Plywood Composite Testing

Plywood framing:

The pictures below show a typical frame and a stringer.



Framing rules of thumb:

In all cases, frames spaced at least one every 36” and stringers every 24” for a panel span 24 by 36”. For small boats up to 16', displacement type, use 3/8” plywood frames on epoxy putty fillets. Planing hulls up to 20' : 3/8 with one layer glass tape each side. 20 to 25': 1/2” with 2 layers biaxial each side. Double the plywood and glass for the stringers.

This is just a rule of thumb. Boat type and panel sizes may require different scantlings. You should either calculate the framing your self or consult a designer.

Fiberglass your hull.

Protect your hull and extend it's life. If you followed our advice to use thinner plywood coated with fiberglass in and out, this is already done but if you build from the thick plywood specified on the free plans, you should at least add one layer of fiberglass in epoxy resin.

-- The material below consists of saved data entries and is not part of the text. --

(** C3. For every target extraction, requirement item and catalog, the
    top matches are at most three and sorted by match percentage
    descending with ties broken by ascending sku: every candidate in the
    list ranks before all the later ones, so of two candidates with the
    same percentage the earlier has the lexically smaller (or same) sku;
    on the scenario of two products tied at 200/3 percent, SKU-002 comes
    before SKU-010. *)
Theorem top_matches_ranked (target_attributes : string -> list (string * string))
    (item : RequirementItem.t) (catalog : list ProductRecord.t) :
  length (MatchResult.top_matches (match_item target_attributes item catalog)) <= 3
  /\ StronglySorted ranks_before
       (MatchResult.top_matches (match_item target_attributes item catalog))
  /\ (forall before a between b after,
        MatchResult.top_matches (match_item target_attributes item catalog) =
          before ++ a :: between ++ b :: after ->
        (MatchCandidate.match_percent a == MatchCandidate.match_percent b)%Q ->
        String.leb (MatchCandidate.sku a) (MatchCandidate.sku b) = true)
  /\ map MatchCandidate.sku
         (MatchResult.top_matches (match_item tie_target tie_item tie_catalog)) =
       ["SKU-002"; "SKU-010"].
Proof.
  assert (Hs : StronglySorted ranks_before
                 (MatchResult.top_matches (match_item target_attributes item catalog))).
  { unfold match_item; simpl. apply firstn_sorted, rank_sorted. }
  split; [| split; [exact Hs | split]].
  - unfold match_item; simpl. apply firstn_le_length.
  - intros before a between b after Heq Htie.
    eapply sorted_tie_break; eassumption.
  - rewrite tie_scenario. reflexivity.
Qed.

Lemma top_matches_ranked_witness :
  MatchResult.top_matches (match_item tie_target tie_item tie_catalog) =
    [] ++ MatchCandidate.mk "SKU-002" (200 # 3)
       :: [] ++ MatchCandidate.mk "SKU-010" (200 # 3) :: []
  /\ (200 # 3 == 200 # 3)%Q
  /\ String.leb "SKU-002" "SKU-010" = true.
Proof.
  assert (Ht : MatchResult.top_matches (match_item tie_target tie_item tie_catalog) =
               [] ++ MatchCandidate.mk "SKU-002" (200 # 3)
                  :: [] ++ MatchCandidate.mk "SKU-010" (200 # 3) :: [])
    by (vm_compute; reflexivity).
  assert (He : (200 # 3 == 200 # 3)%Q) by reflexivity.
  split; [exact Ht | split; [exact He |]].
  exact (proj1 (proj2 (proj2 (top_matches_ranked tie_target tie_item tie_catalog)))
           [] (MatchCandidate.mk "SKU-002" (200 # 3)) []
           (MatchCandidate.mk "SKU-010" (200 # 3)) [] Ht He).
Defined.

End MatchingFacts.

Module OrchestratorFacts.
Import Scenarios.
Import Orchestrator.

Section Machine.
Context {Output Bid : Type}.
Variable assemble : list (StepRecord Output) -> Bid.

Abbreviation Instance := (WorkflowInstance Output Bid).
Abbreviation Store := (gmap string (WorkflowInstance Output Bid)).
Abbreviation Invoke := (nat -> WorkflowInstance Output Bid -> Outcome Output).

Lemma executeNext_unknown (invoke : Invoke) (wid : string) (store : Store) :
  store !! wid = None ->
  executeNext assemble invoke wid store = inl NotFoundError.
Proof. intros Hn. unfold executeNext, select. rewrite Hn. reflexivity. Qed.

Lemma executeNext_completed (invoke : Invoke) (wid : string) (store : Store)
    (w : Instance) :
  store !! wid = Some w ->
  is_Some (final_response w) ->
  executeNext assemble invoke wid store = inl AlreadyCompletedError.
Proof.
  intros Hw [bid Hb]. unfold executeNext, select. rewrite Hw, Hb. reflexivity.
Qed.

Lemma executeNext_runs_current (invoke : Invoke) (wid : string) (store : Store)
    (w : Instance) (s : StepRecord Output) :
  store !! wid = Some w ->
  final_response w = None ->
  steps w !! current_step w = Some s ->
  executeNext assemble invoke wid store =
  inr (record_outcome assemble w (current_step w) s
         (invoke (current_step w) (mark_running w)),
       <[wid := record_outcome assemble w (current_step w) s
                  (invoke (current_step w) (mark_running w))]> store).
Proof.
  intros Hw Hf Hs. unfold executeNext, select. rewrite Hw, Hf, Hs. reflexivity.
Qed.

Lemma select_after_failure (wid : string) (store : Store) (w : Instance)
    (s : StepRecord Output) (message : string) :
  steps w !! current_step w = Some s ->
  select wid
    (<[wid := record_outcome assemble w (current_step w) s (Failed message)]> store) =
  inr (record_outcome assemble w (current_step w) s (Failed message),
       Some (current_step w,
             mkStep (step_name s) (agent_name s) error (output s) (summary s)
                    (Some message))).
Proof.
  intros Hs. unfold select. rewrite lookup_insert_eq. simpl.
  rewrite list_lookup_insert_eq; [reflexivity |].
  eapply lookup_lt_Some, Hs.
Qed.

Lemma start_well_formed (fresh_id : string) (store : Store) :
  well_formed (fst (start fresh_id store))
  /\ snd (start fresh_id store) !! fresh_id = Some (fst (start fresh_id store)).
Proof.
  split; [unfold well_formed; simpl; lia | apply lookup_insert_eq].
Qed.

(** A call that is not refused keeps the invariant, moves [current_step]
    by at most one, and leaves the other workflows of the store alone. *)
Lemma executeNext_invariant (invoke : Invoke) (wid : string) (store store' : Store)
    (w w' : Instance) :
  store !! wid = Some w ->
  well_formed w ->
  executeNext assemble invoke wid store = inr (w', store') ->
  well_formed w'
  /\ store' !! wid = Some w'
  /\ current_step w <= current_step w' <= S (current_step w)
  /\ length (steps w') = length (steps w)
  /\ forall other, other <> wid -> store' !! other = store !! other.
Proof.
  intros Hw Hwf. unfold executeNext, select. rewrite Hw.
  unfold well_formed in Hwf.
  destruct (final_response w) eqn:Hf; [discriminate |].
  destruct (lookup_lt_is_Some_2 _ _ Hwf) as [s Hs]. rewrite Hs. simpl.
  intros [= <- <-].
  split; [| split; [apply lookup_insert_eq | split; [| split]]].
  - unfold well_formed.
    destruct (invoke (current_step w) (mark_running w)) as [out text | message];
      cbn [record_outcome final_response current_step steps];
      rewrite length_insert.
    + destruct (Nat.eqb_spec (S (current_step w)) (length (steps w))); lia.
    + exact Hwf.
  - destruct (invoke (current_step w) (mark_running w)); simpl; lia.
  - destruct (invoke (current_step w) (mark_running w)); simpl;
      apply length_insert.
  - intros other Hne. apply lookup_insert_ne. congruence.
Qed.

Lemma final_response_last_step (w : Instance) (s : StepRecord Output)
    (out : Output) (text : string) :
  S (current_step w) = total_steps w ->
  is_Some (final_response
             (record_outcome assemble w (current_step w) s (Succeeded out text))).
Proof.
  intros Hlast. unfold record_outcome, total_steps in *. cbn [final_response].
  rewrite length_insert, <- Hlast, Nat.eqb_refl. eexists; reflexivity.
Qed.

Tutorial on Wetting Out Fiberglass Cloth

Make changes to a design.

If you use the plywood framing method, you will be free to modify the superstructure at will. Other wise, base your changes on the framing shown on the free plans. Keep in mind that your boat must float in it's lines. Do not move it's center of gravity by adding to or removing the superstructure. If you add a weight forward, move another weight backwards to compensate. Free basic yacht design software will help you define the center of gravity. LINK.

Enlarge or reduce boat size.

You can resize a boat in two different ways. You can either multiply all hull dimensions by the same factor or change the spacing of the frames. In each case, try to limit your changes to + or - 10% . Some say that 20% is fine but keep in mind that if you increase all dimensions by 20%, your volume (boat displacement) will increase at the power of 3 while the surface increases only at the power of 2 and fixed weights do not change. This means about 70% greater volume for a simple 20% increase! That boat will float too high and the structure maybe weak. Stay within 10% if you scale all dimensions. You can go up to 20% by changing the frames spacing.